The opportunity Mancuso described had been years in the making. Mancuso joined her advisor, Dr. Christine Bishop, as part of a large interdisciplinary team that is the result of key international partnerships between research groups like Klamath Bird Observatory, Tierra de Aves, and Environment and Climate Change Canada. “In the Okanagan Valley, often the most pristine areas of habitat are First Nation lands that haven’t been developed,” explained Mancuso. “So, naturally some of the key breeding sites were on First Nations land.” Mancuso and Bishop played a particularly key role in coordinating a relationship between the Penticton Indian Band and the broader Syilx Nation in order to engage both communities in data collection for their research.
As someone who identifies as First Nation, engaging these communities felt particularly important to Mancuso. While tagging birds, she worked closely with the En’owkin Center to follow their cultural procedures. She fondly recalled elders, who introduced her to the land and said prayers for the birds before tags were deployed. She also hired members of the Penticton Indian Band as part of her research team to regularly monitor the Yellow-breasted Chats. Mancuso was adamant that such collaborations were key to understanding movements of birds, which complete their migrations regardless of our borders. “All these connections came together to better understand the migration ecology of both species,” Mancuso noted.

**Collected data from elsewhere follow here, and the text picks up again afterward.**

(** ** Sums over a report and over the calendar *)

Definition sum_N (l : list N) : N := foldr N.add 0%N l.

Definition sum_percentages (l : list LanguageShare.t) : number :=
  foldr (fun s acc => number_add (LanguageShare.percentage s) acc) (of_N 0) l.

Definition calendar_days (c : ContributionsCollection.t) : list ContributionDay.t :=
  flat_map Week.contributionDays (ContributionsCollection.weeks c).



(** ** Interleaved callers of the rate limiter

    [rateLimit] has one suspension point, the awaited timer. A call of
    [getGitHubStats] that misses the cache runs lines 18-23 when it is made
    and line 25 when its timer has fired (or at once when no timer was
    needed); its remote calls start then. Other callers run in between. *)

Inductive Caller : Type :=
| Idle
| Waiting (entered wake : Z)
| Calling (entered since : Z).

Definition stamp (w : World) : World :=
  {| clock := clock w; lastCall := clock w; cache := cache w; calls := calls w |}.

Inductive throttle_step : World * list Caller → World * list Caller → Prop :=
| step_enter_wait w cs i :
    cs !! i = Some Idle →
    clock w - lastCall w < minInterval →
    throttle_step (w, cs)
      (w, <[i := Waiting (clock w)
                   (clock w + (minInterval - (clock w - lastCall w)))]> cs)
| step_enter_pass w cs i :
    cs !! i = Some Idle →
    minInterval ≤ clock w - lastCall w →
    throttle_step (w, cs) (stamp w, <[i := Calling (clock w) (clock w)]> cs)
| step_resume w cs i entered wake :
    cs !! i = Some (Waiting entered wake) →
    wake ≤ clock w →
    throttle_step (w, cs) (stamp w, <[i := Calling entered (clock w)]> cs)
| step_time w cs ms :
    0 ≤ ms →
    throttle_step (w, cs) (advance ms w, cs).

Inductive throttle_steps : World * list Caller → World * list Caller → Prop :=
| steps_refl c : throttle_steps c c
| steps_step c1 c2 c3 :
    throttle_step c1 c2 → throttle_steps c2 c3 → throttle_steps c1 c3.

(** The errors an outcome carries. *)
Definition errors_of {A} (o : Outcome A) : list Error :=
  match o with Thrown e => [e] | _ => [] end.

This week, Mancuso and her team published some of their findings, which described the full annual cycle for Yellow-breasted Chats. They found that these birds, which breed in the south Okanagan Valley of British Columbia, migrate through the western U.S. to winter in western Mexico. The long list of authors from varied institutions is indicative of the kinds of international partnerships Mancuso described as key to successfully conducting this research. The same is true of the study her team published earlier this year on Gray Catbird migrations, which found that catbirds from the same breeding sites in the Okanagan Valley take long routes through the central U.S. to winter in northeastern Mexico. Mancuso was also excited to share that the Yellow-breasted Chat data collected by her team suggest some encouraging news: the endangered population seems to be increasing.
While she was excited to publish her findings, she admitted “I came into this project mostly focused on the science. But multiple stakeholders being able to come together for the purpose of bird conservation became really important to me.” Mancuso now works as a wildlife biologist with the Okanagan Nation Alliance, where she tracks animals for a living, continuing the professional version of her childhood experiments. While the science is still important to Mancuso, she also sees connecting people as a vital component of conservation.
Similar to the Migratory Bird Initiative, to which Mancuso is a data contributor, she hopes that migration research will continue to narrow the gaps not only in our knowledge of bird migration, but also between the people on which birds depend. “There are cultural barriers that we need to start bridging if we’re going to be on the same page for wildlife conservation. It’s been really enriching to engage with other cultures, while being connected by these birds.”